Lemma standard_check meta standard :
  standards_listed meta ->
  exists b,
    (if truthy standard then holds_standard meta (default ""%string standard)
     else Ok true) = Ok b /\
    (b = true <-> (truthy standard = true -> cites meta (default ""%string standard))).
Proof.
  intros Hl. destruct (truthy standard).
  - destruct (holds_standard_listed meta (default ""%string standard) Hl) as (b & Hb & Hiff).
    exists b. split; [exact Hb|]. rewrite Hiff. tauto.
  - exists true. split; [reflexivity|]. split; [discriminate | reflexivity].
Qed.

(** The loop of [query_chunks] over result columns that are as long as
    the list of ids. *)
Lemma format_results_columns standard results ids : forall i,
  (forall j id, ids !! j = Some id ->
     exists text meta dist,
       qr_documents results !! (i + j)%nat = Some text /\
       qr_metadatas results !! (i + j)%nat = Some meta /\
       qr_distances results !! (i + j)%nat = Some dist /\
       standards_listed meta) ->
  exists hits,
    format_results standard results i ids = Ok hits /\
    sublist (List.map hit_chunk_id hits) ids /\
    Forall (fun h => exists j,
              ids !! j = Some (hit_chunk_id h) /\
              qr_documents results !! (i + j)%nat = Some (hit_text h) /\
              qr_metadatas results !! (i + j)%nat = Some (hit_metadata h) /\
              qr_distances results !! (i + j)%nat = Some (hit_distance h) /\
              (truthy standard = true
               -> cites (hit_metadata h) (default ""%string standard))) hits /\
    (forall j id meta, ids !! j = Some id ->
       qr_metadatas results !! (i + j)%nat = Some meta ->
       (truthy standard = true -> cites meta (default ""%string standard)) ->
       In id (List.map hit_chunk_id hits)).
Proof.
  induction ids as [|id0 rest IH]; intros i Hcols.
  - exists []. simpl. split; [reflexivity|]. split; [constructor|].
    split; [constructor|]. intros j id meta Hj. discriminate.
  - destruct (Hcols 0%nat id0 eq_refl) as (text & meta & dist & Hd & Hm & Hx & Hl).
    rewrite Nat.add_0_r in Hd, Hm, Hx.
    destruct (IH (S i)) as (hits & Hrun & Hsub & Hall & Hfull).
    { intros j id Hj. specialize (Hcols (S j) id Hj).
      now rewrite Nat.add_succ_r in Hcols. }
    assert (Hshift : Forall (fun h => exists j,
              (id0 :: rest) !! j = Some (hit_chunk_id h) /\
              qr_documents results !! (i + j)%nat = Some (hit_text h) /\
              qr_metadatas results !! (i + j)%nat = Some (hit_metadata h) /\
              qr_distances results !! (i + j)%nat = Some (hit_distance h) /\
              (truthy standard = true
               -> cites (hit_metadata h) (default ""%string standard))) hits).
    { eapply List.Forall_impl; [|exact Hall]. intros h (j & Hj & H1 & H2 & H3 & H4).
      exists (S j). rewrite Nat.add_succ_r. auto. }
    destruct (standard_check meta standard Hl) as (b & Hb & Hiff).
    simpl. rewrite Hm, Hb. destruct b.
    + rewrite Hd, Hx, Hrun. eexists. split; [reflexivity|]. simpl.
      split; [now apply sublist_skip|]. split.
      * constructor; [|exact Hshift]. exists 0%nat. simpl. rewrite Nat.add_0_r.
        split; [reflexivity|]. split; [exact Hd|]. split; [exact Hm|].
        split; [exact Hx|]. now apply Hiff.
      * intros [|j] id meta' Hj Hm' Hc; simpl in Hj.
        -- left. congruence.
        -- right. rewrite Nat.add_succ_r in Hm'. eapply Hfull; eauto.
    + rewrite Hrun. exists hits. split; [reflexivity|].
      split; [now apply sublist_cons|]. split; [exact Hshift|].
      intros [|j] id meta' Hj Hm' Hc; simpl in Hj.
      * exfalso. rewrite Nat.add_0_r, Hm in Hm'. injection Hm' as <-.
        apply Hiff in Hc. discriminate.
      * rewrite Nat.add_succ_r in Hm'. eapply Hfull; eauto.
Qed.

WORK TO COMPLETE
Retype the listing above, word for word, from its first line to the line containing "(id0 :: rest)", both ends included.

TASK ANSWER
Lemma standard_check meta standard :
  standards_listed meta ->
  exists b,
    (if truthy standard then holds_standard meta (default ""%string standard)
     else Ok true) = Ok b /\
    (b = true <-> (truthy standard = true -> cites meta (default ""%string standard))).
Proof.
  intros Hl. destruct (truthy standard).
  - destruct (holds_standard_listed meta (default ""%string standard) Hl) as (b & Hb & Hiff).
    exists b. split; [exact Hb|]. rewrite Hiff. tauto.
  - exists true. split; [reflexivity|]. split; [discriminate | reflexivity].
Qed.

(** The loop of [query_chunks] over result columns that are as long as
    the list of ids. *)
Lemma format_results_columns standard results ids : forall i,
  (forall j id, ids !! j = Some id ->
     exists text meta dist,
       qr_documents results !! (i + j)%nat = Some text /\
       qr_metadatas results !! (i + j)%nat = Some meta /\
       qr_distances results !! (i + j)%nat = Some dist /\
       standards_listed meta) ->
  exists hits,
    format_results standard results i ids = Ok hits /\
    sublist (List.map hit_chunk_id hits) ids /\
    Forall (fun h => exists j,
              ids !! j = Some (hit_chunk_id h) /\
              qr_documents results !! (i + j)%nat = Some (hit_text h) /\
              qr_metadatas results !! (i + j)%nat = Some (hit_metadata h) /\
              qr_distances results !! (i + j)%nat = Some (hit_distance h) /\
              (truthy standard = true
               -> cites (hit_metadata h) (default ""%string standard))) hits /\
    (forall j id meta, ids !! j = Some id ->
       qr_metadatas results !! (i + j)%nat = Some meta ->
       (truthy standard = true -> cites meta (default ""%string standard)) ->
       In id (List.map hit_chunk_id hits)).
Proof.
  induction ids as [|id0 rest IH]; intros i Hcols.
  - exists []. simpl. split; [reflexivity|]. split; [constructor|].
    split; [constructor|]. intros j id meta Hj. discriminate.
  - destruct (Hcols 0%nat id0 eq_refl) as (text & meta & dist & Hd & Hm & Hx & Hl).
    rewrite Nat.add_0_r in Hd, Hm, Hx.
    destruct (IH (S i)) as (hits & Hrun & Hsub & Hall & Hfull).
    { intros j id Hj. specialize (Hcols (S j) id Hj).
      now rewrite Nat.add_succ_r in Hcols. }
    assert (Hshift : Forall (fun h => exists j,
              (id0 :: rest) !! j = Some (hit_chunk_id h) /\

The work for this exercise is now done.